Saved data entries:
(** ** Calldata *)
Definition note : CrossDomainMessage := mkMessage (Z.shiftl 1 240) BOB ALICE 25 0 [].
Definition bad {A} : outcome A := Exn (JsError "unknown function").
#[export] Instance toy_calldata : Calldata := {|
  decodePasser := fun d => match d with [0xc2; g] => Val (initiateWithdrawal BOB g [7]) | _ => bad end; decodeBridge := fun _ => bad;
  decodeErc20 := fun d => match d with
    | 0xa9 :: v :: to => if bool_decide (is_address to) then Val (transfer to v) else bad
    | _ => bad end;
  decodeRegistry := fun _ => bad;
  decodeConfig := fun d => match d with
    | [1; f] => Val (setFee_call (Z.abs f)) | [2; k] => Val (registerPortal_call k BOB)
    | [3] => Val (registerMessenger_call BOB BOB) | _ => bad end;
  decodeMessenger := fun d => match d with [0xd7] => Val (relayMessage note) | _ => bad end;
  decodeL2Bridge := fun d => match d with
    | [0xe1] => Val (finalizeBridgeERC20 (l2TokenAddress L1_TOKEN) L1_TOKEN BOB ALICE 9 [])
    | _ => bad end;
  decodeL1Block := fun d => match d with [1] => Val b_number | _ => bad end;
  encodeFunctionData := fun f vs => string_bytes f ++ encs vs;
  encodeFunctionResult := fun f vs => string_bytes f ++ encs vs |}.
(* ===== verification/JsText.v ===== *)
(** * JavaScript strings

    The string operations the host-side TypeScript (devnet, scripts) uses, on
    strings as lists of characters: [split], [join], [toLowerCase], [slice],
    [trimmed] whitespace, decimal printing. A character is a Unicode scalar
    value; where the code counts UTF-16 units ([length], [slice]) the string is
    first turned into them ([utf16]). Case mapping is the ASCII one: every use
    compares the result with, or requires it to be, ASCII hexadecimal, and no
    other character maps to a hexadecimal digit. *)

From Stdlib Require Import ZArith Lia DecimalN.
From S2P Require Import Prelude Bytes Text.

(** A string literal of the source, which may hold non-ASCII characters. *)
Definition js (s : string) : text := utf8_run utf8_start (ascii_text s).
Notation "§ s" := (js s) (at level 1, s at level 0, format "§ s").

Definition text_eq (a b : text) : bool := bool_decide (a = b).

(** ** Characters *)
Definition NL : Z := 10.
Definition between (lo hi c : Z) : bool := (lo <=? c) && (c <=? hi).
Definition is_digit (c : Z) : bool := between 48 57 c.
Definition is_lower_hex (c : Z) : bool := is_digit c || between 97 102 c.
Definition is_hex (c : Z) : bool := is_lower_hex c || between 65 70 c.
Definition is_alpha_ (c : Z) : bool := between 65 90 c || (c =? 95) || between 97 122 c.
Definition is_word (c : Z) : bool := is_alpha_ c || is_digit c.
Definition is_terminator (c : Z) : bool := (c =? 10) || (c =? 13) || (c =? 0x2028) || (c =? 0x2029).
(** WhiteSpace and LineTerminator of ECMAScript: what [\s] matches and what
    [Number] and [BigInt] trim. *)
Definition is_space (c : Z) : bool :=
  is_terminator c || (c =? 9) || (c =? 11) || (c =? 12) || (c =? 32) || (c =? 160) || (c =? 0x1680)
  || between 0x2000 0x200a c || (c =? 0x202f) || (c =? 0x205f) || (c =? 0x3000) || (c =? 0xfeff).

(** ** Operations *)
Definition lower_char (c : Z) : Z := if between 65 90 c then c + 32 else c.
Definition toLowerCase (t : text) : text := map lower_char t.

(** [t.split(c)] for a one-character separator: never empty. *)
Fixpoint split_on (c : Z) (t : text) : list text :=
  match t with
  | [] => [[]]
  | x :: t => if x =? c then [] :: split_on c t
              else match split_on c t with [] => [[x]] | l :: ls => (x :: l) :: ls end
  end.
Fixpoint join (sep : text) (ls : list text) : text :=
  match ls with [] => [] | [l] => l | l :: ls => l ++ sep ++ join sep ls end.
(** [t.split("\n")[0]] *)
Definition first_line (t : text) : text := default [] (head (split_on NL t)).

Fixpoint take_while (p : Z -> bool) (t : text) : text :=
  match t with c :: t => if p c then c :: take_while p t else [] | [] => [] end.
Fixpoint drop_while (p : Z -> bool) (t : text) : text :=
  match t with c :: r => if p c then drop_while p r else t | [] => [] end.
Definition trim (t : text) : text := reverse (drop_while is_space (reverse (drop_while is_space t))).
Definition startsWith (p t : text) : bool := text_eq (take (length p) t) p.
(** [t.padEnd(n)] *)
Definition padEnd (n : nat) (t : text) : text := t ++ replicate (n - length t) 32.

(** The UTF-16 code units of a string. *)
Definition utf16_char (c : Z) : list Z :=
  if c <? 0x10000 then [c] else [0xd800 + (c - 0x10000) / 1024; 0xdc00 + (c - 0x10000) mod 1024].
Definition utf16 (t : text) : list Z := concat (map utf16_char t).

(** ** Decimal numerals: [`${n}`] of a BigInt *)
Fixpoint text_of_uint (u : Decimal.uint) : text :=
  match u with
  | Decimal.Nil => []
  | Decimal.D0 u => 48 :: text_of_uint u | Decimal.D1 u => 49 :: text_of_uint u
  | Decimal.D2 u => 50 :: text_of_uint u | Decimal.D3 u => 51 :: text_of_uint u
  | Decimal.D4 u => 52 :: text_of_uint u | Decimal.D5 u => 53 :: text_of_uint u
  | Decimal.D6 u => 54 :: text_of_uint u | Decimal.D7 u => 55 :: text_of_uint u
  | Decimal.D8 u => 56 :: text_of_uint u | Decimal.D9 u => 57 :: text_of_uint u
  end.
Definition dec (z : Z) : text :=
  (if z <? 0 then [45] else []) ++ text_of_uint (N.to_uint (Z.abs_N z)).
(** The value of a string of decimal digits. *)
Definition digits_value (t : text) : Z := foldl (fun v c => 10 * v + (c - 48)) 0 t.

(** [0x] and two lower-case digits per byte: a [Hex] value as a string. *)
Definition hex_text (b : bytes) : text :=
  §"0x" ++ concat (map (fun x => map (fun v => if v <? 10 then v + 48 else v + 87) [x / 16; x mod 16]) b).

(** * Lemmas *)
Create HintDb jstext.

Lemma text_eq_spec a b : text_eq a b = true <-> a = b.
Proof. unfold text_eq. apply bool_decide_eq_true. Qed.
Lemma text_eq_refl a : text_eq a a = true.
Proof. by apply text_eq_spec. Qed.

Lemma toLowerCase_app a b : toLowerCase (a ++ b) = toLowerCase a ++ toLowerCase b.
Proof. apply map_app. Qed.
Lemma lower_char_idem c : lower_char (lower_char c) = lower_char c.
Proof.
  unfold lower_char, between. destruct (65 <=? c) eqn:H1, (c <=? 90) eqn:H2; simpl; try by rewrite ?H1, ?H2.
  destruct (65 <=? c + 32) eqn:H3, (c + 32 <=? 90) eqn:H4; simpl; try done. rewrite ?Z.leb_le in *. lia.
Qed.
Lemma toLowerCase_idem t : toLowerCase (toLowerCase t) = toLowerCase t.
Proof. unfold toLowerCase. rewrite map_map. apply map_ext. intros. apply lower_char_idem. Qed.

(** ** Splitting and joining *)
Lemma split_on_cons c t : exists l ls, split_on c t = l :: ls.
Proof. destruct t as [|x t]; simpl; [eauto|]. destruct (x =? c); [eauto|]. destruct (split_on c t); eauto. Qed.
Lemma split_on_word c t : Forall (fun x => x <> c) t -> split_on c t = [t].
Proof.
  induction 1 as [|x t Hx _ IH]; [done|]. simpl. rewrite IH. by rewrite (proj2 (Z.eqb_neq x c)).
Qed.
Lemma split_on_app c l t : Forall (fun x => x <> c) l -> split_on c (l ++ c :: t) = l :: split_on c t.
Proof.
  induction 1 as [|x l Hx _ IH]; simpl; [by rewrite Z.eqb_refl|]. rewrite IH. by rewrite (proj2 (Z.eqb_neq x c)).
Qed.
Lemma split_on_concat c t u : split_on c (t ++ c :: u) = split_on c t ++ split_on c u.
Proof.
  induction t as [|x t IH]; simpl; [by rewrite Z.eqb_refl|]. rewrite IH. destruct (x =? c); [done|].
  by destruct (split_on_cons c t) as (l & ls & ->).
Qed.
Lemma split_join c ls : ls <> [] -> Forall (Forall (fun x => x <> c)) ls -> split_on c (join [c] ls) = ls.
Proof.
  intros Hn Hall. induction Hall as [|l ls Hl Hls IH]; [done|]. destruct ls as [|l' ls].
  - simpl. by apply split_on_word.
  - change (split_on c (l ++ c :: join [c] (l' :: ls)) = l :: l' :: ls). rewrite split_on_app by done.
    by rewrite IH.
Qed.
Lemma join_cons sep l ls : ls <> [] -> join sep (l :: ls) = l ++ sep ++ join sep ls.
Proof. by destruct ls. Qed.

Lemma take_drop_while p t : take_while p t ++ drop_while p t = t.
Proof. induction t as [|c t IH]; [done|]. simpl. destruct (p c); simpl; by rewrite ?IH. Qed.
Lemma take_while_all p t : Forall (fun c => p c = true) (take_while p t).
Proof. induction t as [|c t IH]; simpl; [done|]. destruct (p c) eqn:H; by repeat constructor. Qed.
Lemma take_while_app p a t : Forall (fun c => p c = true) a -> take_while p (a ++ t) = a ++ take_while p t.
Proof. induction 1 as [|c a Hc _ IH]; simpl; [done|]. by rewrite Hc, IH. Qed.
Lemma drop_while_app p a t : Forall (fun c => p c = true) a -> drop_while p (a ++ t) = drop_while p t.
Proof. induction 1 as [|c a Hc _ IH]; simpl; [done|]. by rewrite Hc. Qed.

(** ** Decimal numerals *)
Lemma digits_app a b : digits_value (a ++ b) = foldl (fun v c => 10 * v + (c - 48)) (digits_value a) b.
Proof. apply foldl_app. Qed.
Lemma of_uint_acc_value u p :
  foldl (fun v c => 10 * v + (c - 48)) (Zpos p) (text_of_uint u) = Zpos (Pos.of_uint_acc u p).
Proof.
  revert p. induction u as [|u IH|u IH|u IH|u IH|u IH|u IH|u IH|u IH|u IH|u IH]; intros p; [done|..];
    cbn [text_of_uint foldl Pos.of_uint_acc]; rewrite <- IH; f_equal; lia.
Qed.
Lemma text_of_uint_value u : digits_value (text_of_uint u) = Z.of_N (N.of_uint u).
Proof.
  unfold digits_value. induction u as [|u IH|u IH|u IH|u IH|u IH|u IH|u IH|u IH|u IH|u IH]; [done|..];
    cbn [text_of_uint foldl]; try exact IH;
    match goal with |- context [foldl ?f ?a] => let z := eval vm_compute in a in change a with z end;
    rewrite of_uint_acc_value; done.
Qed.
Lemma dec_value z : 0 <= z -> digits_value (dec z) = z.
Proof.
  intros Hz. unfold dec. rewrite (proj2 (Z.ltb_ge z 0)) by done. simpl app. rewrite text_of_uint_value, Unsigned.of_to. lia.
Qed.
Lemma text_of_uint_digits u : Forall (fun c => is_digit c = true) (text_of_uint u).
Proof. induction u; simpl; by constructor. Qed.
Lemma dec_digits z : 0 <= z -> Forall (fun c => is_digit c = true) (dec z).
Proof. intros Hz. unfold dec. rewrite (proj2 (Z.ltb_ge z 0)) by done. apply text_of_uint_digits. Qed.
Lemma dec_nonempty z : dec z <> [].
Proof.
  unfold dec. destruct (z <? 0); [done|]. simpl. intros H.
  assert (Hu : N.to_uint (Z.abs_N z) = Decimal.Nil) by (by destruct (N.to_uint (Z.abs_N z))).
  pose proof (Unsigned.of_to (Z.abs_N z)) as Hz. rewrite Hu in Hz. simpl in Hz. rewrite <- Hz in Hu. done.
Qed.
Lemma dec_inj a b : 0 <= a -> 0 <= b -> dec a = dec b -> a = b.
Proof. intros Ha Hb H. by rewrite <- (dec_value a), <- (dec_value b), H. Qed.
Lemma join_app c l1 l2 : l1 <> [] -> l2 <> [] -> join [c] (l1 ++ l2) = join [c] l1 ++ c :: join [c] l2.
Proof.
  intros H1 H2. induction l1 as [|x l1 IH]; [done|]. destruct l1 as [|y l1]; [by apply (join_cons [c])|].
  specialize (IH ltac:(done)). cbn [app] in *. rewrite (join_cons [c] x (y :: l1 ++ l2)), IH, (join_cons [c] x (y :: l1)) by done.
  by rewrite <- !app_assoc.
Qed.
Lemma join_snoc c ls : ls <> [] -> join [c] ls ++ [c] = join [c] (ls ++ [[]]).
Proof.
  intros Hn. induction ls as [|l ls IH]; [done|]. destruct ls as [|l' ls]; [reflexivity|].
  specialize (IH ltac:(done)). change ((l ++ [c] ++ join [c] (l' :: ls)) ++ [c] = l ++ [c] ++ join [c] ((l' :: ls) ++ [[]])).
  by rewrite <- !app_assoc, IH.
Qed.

=== WHAT YOU SHOULD DO ===
Only the number should be given: how many lines of the data contain the word "From"?

=== RESULT OF THIS EXERCISE ===
2